Yo, Daniel Blake va creciendo luego de verla, con los días.  

La película escrita por su colaborador habitual, Paul Laverty, insiste en el drama, te hace llorar y sentir un poco más tranquilo. Como si quisiera asegurarse de que entiendas lo que pasan los menos afortunados; lo que sienten cuando se enfrentan a un Estado que debería escucharles y darles cierta seguridad. Insiste en escenas dolorosas y extremas, como cuando Katie entra en una tienda y se roba un desodorante y toallas higiénicas porque no tiene un dinero extra para eso y, para rematar, después de ser atrapada por el guardia de seguridad y llevada ante el gerente de la tienda que le perdona, el mismo guardia, a la salida, le pasa su número de teléfono para darle un trabajo como prostituta, el cual, después de pasar mucha más hambre, termina aceptando para vergüenza de ella y de Daniel.

U otra, cuando Daniel vende todos sus muebles para tener algo de dinero. ¿Es necesario este “recurso fácil” que denunciaron los críticos especializados en el Festival de Cannes, mientras tipeaban a toda velocidad y le daban un masco a su sándwich festivalero?

Parece que sí, sí son necesarios estos “recursos”, estas “trampas”, este “escandaloso sensacionalimo”, este “abuso de los subrayados y de los golpes bajos al estómago y la sensibilidad del espectador”. Y es que quizá no entendemos lo que pasan los más desposeídos, no entendemos el absurdo de las normas y la burocracia, no entendemos el juego en que nos distraen los más poderosos, no sabemos siquiera cuán dormidos estamos. Y se necesita romper la coraza para que algo de luz nos impregne, nos vuelva comunidad, la comunidad que está para los menos afortunados.

Con los días la película crece, miras a la gente que pasa a tu lado y te preguntas si habrán comido, si dormirán en un solo cuarto con toda su familia, si se les murió alguien.

En realidad, Ken Loach hace lo que hizo siempre.

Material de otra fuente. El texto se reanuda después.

(** [ignore_feature(self, object_name, feature_name, measurements=None)] *)
Definition ignore_feature (object_name feature_name : str) : bool :=
  if (ignore_object object_name
      || startswith feature_name (s "Description_")
      || startswith feature_name (s "ModuleError_")
      || startswith feature_name (s "TimeElapsed_")
      || startswith feature_name (s "ExecutionTime_"))
  then true
  else false.

(** Body of [for feature_name in measurements.get_feature_names(object_name)]
    in [get_column_name_mappings]. *)
Definition register_feature (object_name : str) (mappings : ColumnNameMapping.t)
    (feature_name : str) : ColumnNameMapping.t :=
  if ignore_feature object_name feature_name then mappings
  else
    let mappings :=
      ColumnNameMapping.add (fmt2 object_name feature_name) mappings in
    if decide (object_name ≠ s "Image") then
      fold_left
        (fun mappings agg_name =>
           ColumnNameMapping.add
             (fmt3 agg_name object_name feature_name) mappings)
        cpmeas.AGG_NAMES mappings
    else mappings.

(** [get_column_name_mappings(self, workspace)] *)
Definition get_column_name_mappings (self : t) (m : measurements)
    : ColumnNameMapping.t :=
  fold_left
    (fun mappings object_name =>
       fold_left (register_feature object_name)
         (get_feature_names m object_name) mappings)
    (get_object_names m)
    (ColumnNameMapping.init ColumnNameMapping.default_max_len).

(** The property [agg_names]: the selected aggregate names. *)
Definition agg_names (self : t) : list str :=
  (filter (fun ns => snd ns = true)
     [(cpmeas.AGG_MEAN, wants_agg_mean self);
      (cpmeas.AGG_MEDIAN, wants_agg_median self);
      (cpmeas.AGG_STD_DEV, wants_agg_std_dev self)]).*1.

(** What [create_database_tables] leaves behind: the object with its column
    orders and column dictionary, the columns of the two [CREATE TABLE]
    statements as (name, type) lines, and the final value of the counter
    [c] of each table. *)
Record tables : Type := Tables {
  self_after : t;
  object_statement : list (str * str);
  object_c : nat;
  image_statement : list (str * str);
  image_c : nat
}.

(** The dictionary [self.col_dict], keyed by object name. *)
Definition build_col_dict (column_defs : list column_def)
    : gmap str (list column_def) :=
  fold_left
    (fun col_dict (c : column_def) =>
       if decide (c.1.1 ≠ cpmeas.EXPERIMENT) then
         match col_dict !! c.1.1 with
         | Some cols => <[c.1.1 := cols ++ [c]]> col_dict
         | None => <[c.1.1 := [c]]> col_dict
         end
       else col_dict)
    column_defs ∅.

(** [ob_tables]: a [set], iterated in the order of its elements. *)
Definition ob_tables (column_defs : list column_def) : gset str :=
  list_to_set
    (filter (fun obname => obname ≠ cpmeas.IMAGE ∧ obname ≠ cpmeas.EXPERIMENT)
       column_defs.*1.*1).

(** The state of the object-table loop: [agg_column_defs],
    [self.object_col_order], [c] and the statement. *)
Definition object_loop_state : Type :=
  list column_def * gmap str nat * nat * list (str * str).

(** Body of [for obname, feature, ftype in column_defs] in the object
    table. *)
Definition object_column (self : t) (ob_table : str) (st : object_loop_state)
    (cd : column_def) : object_loop_state :=
  let '(agg_column_defs, object_col_order, c, statement) := st in
  let '(obname, feature, ftype) := cd in
  if decide (obname = ob_table ∧ ignore_feature obname feature = false)
  then
    let feature_name := fmt2 obname feature in
    let agg_column_defs :=
      fold_left
        (fun acc aggname =>
           acc ++ [(cpmeas.IMAGE, fmt2 aggname feature_name,
                    cpmeas.COLTYPE_FLOAT)])
        (agg_names self) agg_column_defs in
    (agg_column_defs, <[feature_name := c]> object_col_order, S c,
     statement ++ [(feature_name, ftype)])
  else st.

Definition object_loop (self : t) (column_defs : list column_def)
    : object_loop_state :=
  fold_left
    (fun st ob_table => fold_left (object_column self ob_table) column_defs st)
    (elements (ob_tables column_defs))
    ([], ∅, 2, [(s "ImageNumber", s "INTEGER"); (s "ObjectNumber", s "INTEGER")]).

(** The state of the image-table loop: [self.image_col_order], [c] and the
    statement. *)
Definition image_loop_state : Type := gmap str nat * nat * list (str * str).

(** Body of [for obname, feature, ftype in column_defs+agg_column_defs]. *)
Definition image_column (agg_column_defs : list column_def)
    (st : image_loop_state) (cd : column_def) : image_loop_state :=
  let '(image_col_order, c, statement) := st in
  let '(obname, feature, ftype) := cd in
  if decide (obname = cpmeas.IMAGE ∧ ignore_feature obname feature = false)
  then
    let feature_name :=
      if decide (feature ∉ agg_column_defs.*1.*2)
      then fmt2 obname feature else feature in
    (<[feature_name := c]> image_col_order, S c,
     statement ++ [(feature_name, ftype)])
  else st.

Definition image_loop (column_defs agg_column_defs : list column_def)
    : image_loop_state :=
  fold_left (image_column agg_column_defs) (column_defs ++ agg_column_defs)
    (∅, 1, [(s "ImageNumber", s "INTEGER")]).

(** [create_database_tables(self, cursor, column_defs, create_database)].
    The statements are built whether or not they are executed. *)
Definition create_database_tables (self : t) (column_defs : list column_def)
    : tables :=
  let col_dict := build_col_dict column_defs in
  let '(agg_column_defs, object_col_order, oc, ostmt) :=
    object_loop self column_defs in
  let '(image_col_order, ic, istmt) := image_loop column_defs agg_column_defs in
  {| self_after :=
       {| wants_agg_mean := wants_agg_mean self;
          wants_agg_median := wants_agg_median self;
          wants_agg_std_dev := wants_agg_std_dev self;
          image_col_order := image_col_order;
          object_col_order := object_col_order;
          col_dict := col_dict |};
     object_statement := ostmt;
     object_c := oc;
     image_statement := istmt;
     image_c := ic |}.

(** *** Row assembly *)

(** The diagnostics written to [sys.stderr]. *)
Inductive warning_kind : Type := TooFew | TooMany.
Record warning : Type := Warning {
  w_kind : warning_kind;
  w_feature_name : str;
  w_image_number : Z;
  w_got : nat;
  w_expected : nat
}.

(** A cell of the image row of [write_data_to_db]: [None] or the tuple
    (value, type, column name). *)
Definition image_cell : Type := option (scalar * str * str).

(** A cell of the object rows of [write_data_to_db]: the [0] left by
    [np.zeros(..., dtype=object)] or the tuple (value, type). *)
Inductive object_cell : Type :=
| Zero
| Cell (v : scalar) (t : str).

(** [value = get_measurement(...); if isinstance(value, np.ndarray):
    value = value[0]]. *)
Definition first_value (v : measurement) : outcome scalar :=
  match v with
  | Scalar v => Done v
  | Array a => f ← index a 0; Done (VFloat f)
  end.

(** An object measurement is used as an array of doubles. *)
Definition as_array (v : measurement) : outcome (list spec_float) :=
  match v with
  | Array a => Done a
  | Scalar _ => Raise TypeError
  end.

Como en sus otras películas, permanece leal a sus ideas y a su mirada crítica de cómo el Estado de bienestar de su país es en realidad un sistema que termina con sus ciudadanos. En ese sentido, la honestidad y la fuerza de la película son incuestionables.

Pero en Cannes la película no creció, no hubo tiempo ni tampoco espacio.

Como pocas veces, había muchas buenas películas seleccionadas que merecían ganar y todos los críticos tenían, como todos, sus favoritas. Compitieron a lado de Loach, por ejemplo, el que, según yo, debió llevarse la Palma de Oro, Jim Jarmush (Estados Unidos) con Paterson; Paul Verhoeven (Holanda-Francia) presentó Elle, interpretada por una maravillosa Isabelle Huppert; Maren Ade (Alemania) con Toni Erdmann, Pedro Almodóvar (España) con Julieta, Oliver Assayas (Francia) con Personal Shopper, los hermanos Jean-Pierre y Luc Dardenne (Bélgica) con La muchacha desconocida y Kleber Mendonça Filho (Brasil) con Aquarius, interpretada por un estremecimiento descomunal llamado Sonia Braga.

No extraña que la prensa y la crítica hayan enfurecido cuando supieron que la austera Yo, Daniel Blake había ganado la Palma de Oro, habiendo tanto talento y variedad de propuestas visuales y narrativas alrededor.

Y lo que más enfureció a la prensa seguramente ha tenido que ver con que no se hayan visibilizado sus entrenados y exquisitos gustos, sino una película necesaria en tiempos en que las guerras traen más y más personas a estados de aparente bienestar para ser, igualmente, fulminados tarde o temprano. Hay momentos en la historia en que el arte es más digno como mensaje que como objeto estético.